§ **Saved entries**:
(* ===== verification/GuestSockets.v ===== *)
(** * The WebSocket class of the guest (src/src/runtime/bindings/websocket.rs)

    The JavaScript class that [setup_websocket] installs: its constructor with the
    validation of its URL, its ready states, [send], [close] and the events it
    dispatches; and a client socket as a whole, with the channel of its commands, the
    task of WebSockets.v and the callbacks that come back. A message that goes out is named
    by a string, whatever its type; what a handler of the guest does are the operations that
    follow the event. *)

From stdpp Require Import base list gmap strings.
From Stdlib Require Import ZArith Lia.
From S2P Require Import Prelude Scheduler WebSockets WebApi.

Local Open Scope Z_scope.

Module GuestSockets.
Import Scheduler WebSockets.

(** ** The constructor *)

Inductive Thrown := TypeError | SyntaxError | InvalidStateError | InvalidAccessError.

Definition HTTP : WebApi.Str := [104; 116; 116; 112; 58].
Definition HTTPS : WebApi.Str := [104; 116; 116; 112; 115; 58].
Definition WS : WebApi.Str := [119; 115; 58].
Definition WSS : WebApi.Str := [119; 115; 115; 58].
Definition SLASHES : WebApi.Str := [47; 47].

Section Construct.
Context {U : Type} `{WebApi.UrlCrate U}.

(** The target of [new WebSocket(url)]: [None] is a missing argument. *)
Definition target (url : option WebApi.Str) : result WebApi.Str Thrown :=
  match url with
  | None => Err TypeError
  | Some url =>
      match WebApi.url_parse url None with
      | None => Err SyntaxError
      | Some parsed =>
          if negb (WebApi.is_empty (WebApi.hash parsed)) then Err SyntaxError
          else if bool_decide (WebApi.protocol parsed = HTTP) then Ok (WS ++ SLASHES ++ drop 7 url)
          else if bool_decide (WebApi.protocol parsed = HTTPS) then Ok (WSS ++ SLASHES ++ drop 8 url)
          else if bool_decide (WebApi.protocol parsed = WS) || bool_decide (WebApi.protocol parsed = WSS) then Ok url
          else Err SyntaxError
      end
  end.

(** The scheme of a URL in its usual form is replaced, and the rest is kept. *)
Lemma target_normalizes rest parsed :
  let url := HTTPS ++ SLASHES ++ rest in
  WebApi.url_parse url None = Some parsed -> WebApi.protocol parsed = HTTPS -> WebApi.hash parsed = [] ->
  target (Some url) = Ok (WSS ++ SLASHES ++ rest).
Proof. simpl. intros -> -> ->. reflexivity. Qed.

End Construct.

(** The crate takes [http:example.com] for [http://example.com/]; the class then cuts
    seven characters and connects to [ws://ample.com]. *)
#[local] Instance lenient_crate : WebApi.UrlCrate unit := {|
  WebApi.parse _ := Some tt; WebApi.join _ _ := None; WebApi.as_str _ := []; WebApi.ascii_origin _ := [];
  WebApi.scheme _ := [104; 116; 116; 112]; WebApi.get_username _ := []; WebApi.get_password _ := None;
  WebApi.host_str _ := Some [101; 120; 97; 109; 112; 108; 101]; WebApi.get_port _ := None;
  WebApi.path _ := [47]; WebApi.query _ := None; WebApi.fragment _ := None;
  WebApi.cannot_be_a_base _ := false; WebApi.set_scheme _ _ := None; WebApi.set_username _ _ := None;
  WebApi.set_password _ _ := None; WebApi.set_host _ _ := None; WebApi.set_port _ _ := None;
  WebApi.set_path u _ := u; WebApi.set_query u _ := u; WebApi.set_fragment u _ := u
|}.

Example target_cuts_the_host :
  target (Some (HTTP ++ [101; 120; 97; 109; 112; 108; 101])) = Ok (WS ++ SLASHES ++ [97; 109; 112; 108; 101]).
Proof. reflexivity. Qed.

(** ** The object *)

Inductive ReadyState := CONNECTING | OPEN | CLOSING | CLOSED.

Inductive ev :=
| EvOpen
| EvMessage (data : string)
| EvBinary (data : list Z)
| EvError (message : string)
| EvClose (code : Z) (reason : string) (wasClean : bool).

(** [_wsId], [_accepted], [_closing], [readyState], and the events dispatched. *)
Record Js := mkJs {
  wsId : option WebSocketId;
  accepted : bool;
  closing : bool;
  readyState : ReadyState;
  events : list ev
}.

Definition constructed : Js := mkJs None false false CONNECTING [].

(** [__adopt]: a handle that is already open. *)
Definition adopt (ws : WebSocketId) : Js := mkJs (Some ws) false false OPEN [].

Definition dispatch (j : Js) (e : ev) : Js :=
  mkJs (wsId j) (accepted j) (closing j) (readyState j) (events j ++ [e]).

Definition ready (j : Js) (r : ReadyState) : Js := mkJs (wsId j) (accepted j) (closing j) r (events j).

(** What the object calls; a call that throws answers its exception. *)
Inductive native :=
| NAccept (ws : WebSocketId)
| NSend (ws : WebSocketId) (data : string)
| NClose (ws : WebSocketId) (code : Z) (reason : string).

(** [_startReceiving], and [accept]: the native refuses an id that is no number. *)
Definition startReceiving (j : Js) : Js * list native * result unit Thrown :=
  if accepted j then (j, [], Ok tt)
  else
    let j' := mkJs (wsId j) true (closing j) (readyState j) (events j) in
    match wsId j with
    | Some ws => (j', [NAccept ws], Ok tt)
    | None => (j', [], Err TypeError)
    end.

(** The callbacks of [__nativeWebSocketConnect]. *)
Definition on_connected (j : Js) (ws : WebSocketId) : Js * list native :=
  let j := mkJs (Some ws) (accepted j) (closing j) (readyState j) (events j) in
  if closing j then
    (dispatch (ready j CLOSED) (EvClose 1006 EmptyString false), [NClose ws 1000 EmptyString])
  else
    let '(j, ns, _) := startReceiving j in
    (dispatch (ready j OPEN) EvOpen, ns).

Definition on_failed (j : Js) (err : option string) : Js :=
  let message := default "connection failed"%string err in
  dispatch (dispatch (ready j CLOSED) (EvError message)) (EvClose 1006 message false).

(** The dispatcher of [_startReceiving]: an error leaves the ready state as it is. *)
Definition on_incoming (j : Js) (m : Incoming) : Js :=
  match m with
  | Text data => dispatch j (EvMessage data)
  | Binary data => dispatch j (EvBinary data)
  | Closed code reason => dispatch (ready j CLOSED) (EvClose code reason true)
  | Failed e => dispatch j (EvError e)
  end.

Definition send (j : Js) (data : string) : Js * list native * result unit Thrown :=
  match readyState j, wsId j with
  | CONNECTING, _ => (j, [], Err InvalidStateError)
  | OPEN, Some ws => (j, [NSend ws data], Ok tt)
  | OPEN, None => (j, [], Err TypeError)
  | _, _ => (j, [], Ok tt)
  end.

(** The first argument of [close]: a number, or a value of another type, with the number
    it compares as. *)
Inductive Code := CUndefined | CNumber (n : Z) | CNaN | COther (n : option Z).

Definition in_range (n : Z) : bool := (3000 <=? n) && (n <=? 4999).

(** [code !== undefined && code !== 1000 && (code < 3000 || code > 4999)] *)
Definition code_refused (c : Code) : bool :=
  match c with
  | CUndefined | CNaN | COther None => false
  | CNumber n => negb (n =? 1000) && negb (in_range n)
  | COther (Some n) => negb (in_range n)
  end.

(** The code the native takes, [as u16]; [None] where it throws. *)
Definition native_code (c : Code) : option Z :=
  match c with CUndefined => Some 1000 | CNumber n => Some n | CNaN => Some 0 | COther _ => None end.

Definition close (j : Js) (code : Code) (reason : option string) : Js * list native * result unit Thrown :=
  if code_refused code then (j, [], Err InvalidAccessError)
  else if match reason with Some r => (123 <? String.length r)%nat | None => false end then (j, [], Err SyntaxError)
  else match readyState j with
       | CLOSING | CLOSED => (j, [], Ok tt)
       | CONNECTING => (mkJs (wsId j) (accepted j) true CLOSING (events j), [], Ok tt)
       | OPEN =>
           match wsId j, native_code code with
           | Some ws, Some c => (ready j CLOSING, [NClose ws c (default EmptyString reason)], Ok tt)
           | _, _ => (ready j CLOSING, [], Err TypeError)
           end
       end.

(** The listeners of an event type: [on] of the object first, then the list in order. *)
Record Listeners := mkListeners { on_handler : option Z; listeners : list Z }.

Definition addEventListener (l : Listeners) (f : Z) : Listeners := mkListeners (on_handler l) (listeners l ++ [f]).
Definition removeEventListener (l : Listeners) (f : Z) : Listeners :=
  mkListeners (on_handler l) (filter (fun x => x <> f) (listeners l)).
Definition called (l : Listeners) : list Z := option_list (on_handler l) ++ listeners l.

(** ** A client socket as a whole *)

(** The object, its commands that wait and whether its channel is in the table, its task
    with the inputs it had, whether its connect was answered, how many of the task's
    events were dispatched, and whether the dispatcher is registered; [said] is what the
    guest sent. *)
Record World := mkWorld {
  js : Js;
  cmds : list WebSocketCommand;
  chan : bool;
  task : Task;
  inputs : list input;
  answered : bool;
  ev_seen : nat;
  registered : bool;
  said : list string
}.

Definition initial : World := mkWorld constructed [] true client [] false 0 false [].

Section Client.
Context (ws : WebSocketId).

Definition with_js (w : World) (j : Js) : World :=
  mkWorld j (cmds w) (chan w) (task w) (inputs w) (answered w) (ev_seen w) (registered w) (said w).

Definition push (w : World) (c : WebSocketCommand) : World :=
  if chan w
  then mkWorld (js w) (cmds w ++ [c]) true (task w) (inputs w) (answered w) (ev_seen w) (registered w)
         (match c with Send m => said w ++ [m] | _ => said w end)
  else w.

(** A native call, with the message it sends and what the loop of Scheduler.v does with
    it: a close takes the channel out of the table. *)
Definition call (w : World) (n : native) : World :=
  match n with
  | NAccept _ =>
      let w := push w Accept in
      mkWorld (js w) (cmds w) (chan w) (task w) (inputs w) (answered w) (ev_seen w) true (said w)
  | NSend _ m => push w (Send m)
  | NClose _ code reason =>
      let w := push w (Close code reason) in
      mkWorld (js w) (cmds w) false (task w) (inputs w) (answered w) (ev_seen w) (registered w) (said w)
  end.

Definition calls (w : World) (ns : list native) : World := foldl call w ns.

(** The guest sends or closes; the task gets an input of its own, or its next command;
    the answer to the connect or the next event is dispatched. All of it in one request:
    the next one cancels the task and clears the callbacks. *)
Inductive label :=
| LSend (data : string)
| LClose (code : Code) (reason : option string)
| LTask (i : input)
| LCommand
| LAnswer
| LEvent.

Definition input_task (w : World) (i : input) (rest : list WebSocketCommand) : option World :=
  t ← step (task w) i;
  Some (mkWorld (js w) rest (chan w) t (inputs w ++ [i]) (answered w) (ev_seen w) (registered w) (said w)).

Definition exec (w : World) (l : label) : option World :=
  match l with
  | LSend data => let '(j, ns, _) := send (js w) data in Some (calls (with_js w j) ns)
  | LClose code reason => let '(j, ns, _) := close (js w) code reason in Some (calls (with_js w j) ns)
  | LTask (Command _) => None
  | LTask i => input_task w i (cmds w)
  | LCommand =>
      match cmds w with
      | c :: rest => input_task w (Command (Some c)) rest
      | [] => if chan w then None else input_task w (Command None) []
      end
  | LAnswer =>
      match answered w, connected (task w) with
      | false, r :: _ =>
          let w := mkWorld (js w) (cmds w) (chan w) (task w) (inputs w) true (ev_seen w) (registered w) (said w) in
          match r with
          | Ok _ => let '(j, ns) := on_connected (js w) ws in Some (calls (with_js w j) ns)
          | Err e => Some (with_js w (on_failed (js w) (Some e)))
          end
      | _, _ => None
      end
  | LEvent =>
      if answered w then
        m ← to_guest (task w) !! ev_seen w;
        Some (mkWorld (if registered w then on_incoming (js w) m else js w) (cmds w) (chan w) (task w)
                (inputs w) true (S (ev_seen w)) (registered w) (said w))
      else None
  end.
(* ===== verification/Setup.v ===== *)
(** * The global object of a context (src/src/runtime/bindings/, crypto/, snapshot.rs)

    What [ExecutionContext::new_with_pooled_isolate] puts in the global scope before guest
    code runs: the natives, the frozen namespace through which the shared surface reaches
    the host, the states of the natives, and the scripts of the bindings with the names
    they declare. A context starts from V8's globals, or from the runtime snapshot.

    Objects have own data properties with their attributes, as ECMAScript's ordinary
    objects do; prototypes and accessors are left out, since no name of the host is one.
    What a function does is in the other files: here it is a name. *)

From stdpp Require Import base list gmap sets strings.
From S2P Require Import Prelude.

Local Open Scope string_scope.
Local Open Scope list_scope.

Module Setup.

(** ** Objects *)

Inductive Value := Undefined | Native (f : string) | Js (f : string) | Data | Ref (o : nat).

#[export] Instance Value_eq_dec : EqDecision Value.
Proof. solve_decision. Defined.

Record Property := mkProp { value : Value; writable : bool; enumerable : bool; configurable : bool }.

#[export] Instance Property_eq_dec : EqDecision Property.
Proof. solve_decision. Defined.
(* ===== verification/Dispatch.v ===== *)
(** * Settling the promises of the guest

    src/src/runtime/dispatch.rs, the callback tables of src/src/runtime/mod.rs,
    the ops that register callbacks (bindings/fetch.rs, streams.rs,
    websocket.rs) and the part of [ExecutionContext::reset] that clears them.

    Guest code is what the environment chooses: a [script] lists the ops guest
    code calls while it runs, and how it ends. Guest code runs inside an answer
    (a resolve function that starts new calls), and an invoke that is ready at
    once settles inside guest code, so scripts nest. *)

From stdpp Require Import base list gmap strings relations sets.
From Stdlib Require Import ZArith Lia.
From S2P Require Import Prelude Handlers.

Module Dispatch.
Import Handlers.

Open Scope Z_scope.

Definition CallbackId := Z.
Definition WebSocketId := Z.

(** A function of the guest, by identity. *)
Definition Fn := Z.

(** [Guest]: how guest code ended. *)
Inductive Guest :=
| Returned
| Threw (v : Value)
| Terminated.

(** [InvokeResult]; a value comes with whether its text fits a V8 string and
    what [v8::json::parse] makes of it. *)
Inductive InvokeResult :=
| InvokeError (message : string)
| InvokeValue (fits_string : bool) (parsed : option Value).

(** What polling the future of a host function answers at once. *)
Inductive Poll := Ready (r : InvokeResult) | Pending | Panicked.

Inductive script := Script (ops : list op) (ends : Guest)
with op :=
| Await (resolve reject : Fn)
| ReadStream (resolve : Fn)
| Accept (ws : WebSocketId) (dispatcher : Fn)
| Invoke (resolve reject : Fn) (polled : Poll) (on_resolve on_reject : script).

Definition ending (s : script) : Guest := let 'Script _ e := s in e.

(** The calls into guest code, with the promise each answers. *)
Inductive call :=
| CResolve (id : CallbackId) (f : Fn) (v : Value)
| CReject (id : CallbackId) (f : Fn) (v : Value)
| CStream (id : CallbackId) (f : Fn) (v : Value)
| CTimer (id : CallbackId)
| CSocket (ws : WebSocketId) (f : Fn) (args : list Value).

(** The tables ([Tables], [FetchState], [StreamState], [WebSocketEventState]).
    The counter is a u64 that starts at 1 and is never set back; 2^64 calls do not
    happen, so it is kept unbounded. [calls] records the calls into guest code and
    how each ended, [sent] the callbacks handed to the scheduler. *)
Record World := mkWorld {
  fetch : gmap CallbackId Fn;
  fetch_error : gmap CallbackId Fn;
  stream : gmap CallbackId Fn;
  ws_event : gmap WebSocketId Fn;
  next_id : CallbackId;
  inline_calls : Z;
  sent : list CallbackId;
  calls : list (call * Guest)
}.

Definition initial : World := mkWorld ∅ ∅ ∅ ∅ 1 0 [] [].

(** ** Registering *)

(** [register_callbacks_with_error] *)
Definition register_callbacks_with_error (w : World) (resolve reject : Fn) : World * CallbackId :=
  (mkWorld (<[next_id w := resolve]> (fetch w)) (<[next_id w := reject]> (fetch_error w))
     (stream w) (ws_event w) (next_id w + 1) (inline_calls w) (sent w) (calls w), next_id w).

(** [scheduler_tx.send] of an operation that answers [id]. *)
Definition send (w : World) (id : CallbackId) : World :=
  mkWorld (fetch w) (fetch_error w) (stream w) (ws_event w) (next_id w) (inline_calls w)
    (sent w ++ [id]) (calls w).

(** [native_stream_read] *)
Definition native_stream_read (w : World) (resolve : Fn) : World :=
  send (mkWorld (fetch w) (fetch_error w) (<[next_id w := resolve]> (stream w)) (ws_event w)
          (next_id w + 1) (inline_calls w) (sent w) (calls w)) (next_id w).

(** [__nativeWebSocketAccept] *)
Definition accept (w : World) (ws : WebSocketId) (f : Fn) : World :=
  mkWorld (fetch w) (fetch_error w) (stream w) (<[ws := f]> (ws_event w)) (next_id w)
    (inline_calls w) (sent w) (calls w).

Definition set_inline (w : World) (n : Z) : World :=
  mkWorld (fetch w) (fetch_error w) (stream w) (ws_event w) (next_id w) n (sent w) (calls w).

Definition log (w : World) (c : call) (e : Guest) : World :=
  mkWorld (fetch w) (fetch_error w) (stream w) (ws_event w) (next_id w) (inline_calls w)
    (sent w) (calls w ++ [(c, e)]).

(** Take both sides of a promise out of their tables. *)
Definition remove_pair (w : World) (id : CallbackId) : World :=
  mkWorld (delete id (fetch w)) (delete id (fetch_error w)) (stream w) (ws_event w) (next_id w)
    (inline_calls w) (sent w) (calls w).

(** ** Settling *)

Definition MAX_INLINE_CALLS : Z := 16.
Definition PANICKED : string := "invoke: the host function panicked".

§ **Problem statement**: Within the data above, the lines from the one with "if answered w then" to the one with "they declare. A" must be repeated exactly; no other line belongs in the answer.

§ **Reply**:
      if answered w then
        m ← to_guest (task w) !! ev_seen w;
        Some (mkWorld (if registered w then on_incoming (js w) m else js w) (cmds w) (chan w) (task w)
                (inputs w) true (S (ev_seen w)) (registered w) (said w))
      else None
  end.
(* ===== verification/Setup.v ===== *)
(** * The global object of a context (src/src/runtime/bindings/, crypto/, snapshot.rs)

    What [ExecutionContext::new_with_pooled_isolate] puts in the global scope before guest
    code runs: the natives, the frozen namespace through which the shared surface reaches
    the host, the states of the natives, and the scripts of the bindings with the names
    they declare. A context starts from V8's globals, or from the runtime snapshot.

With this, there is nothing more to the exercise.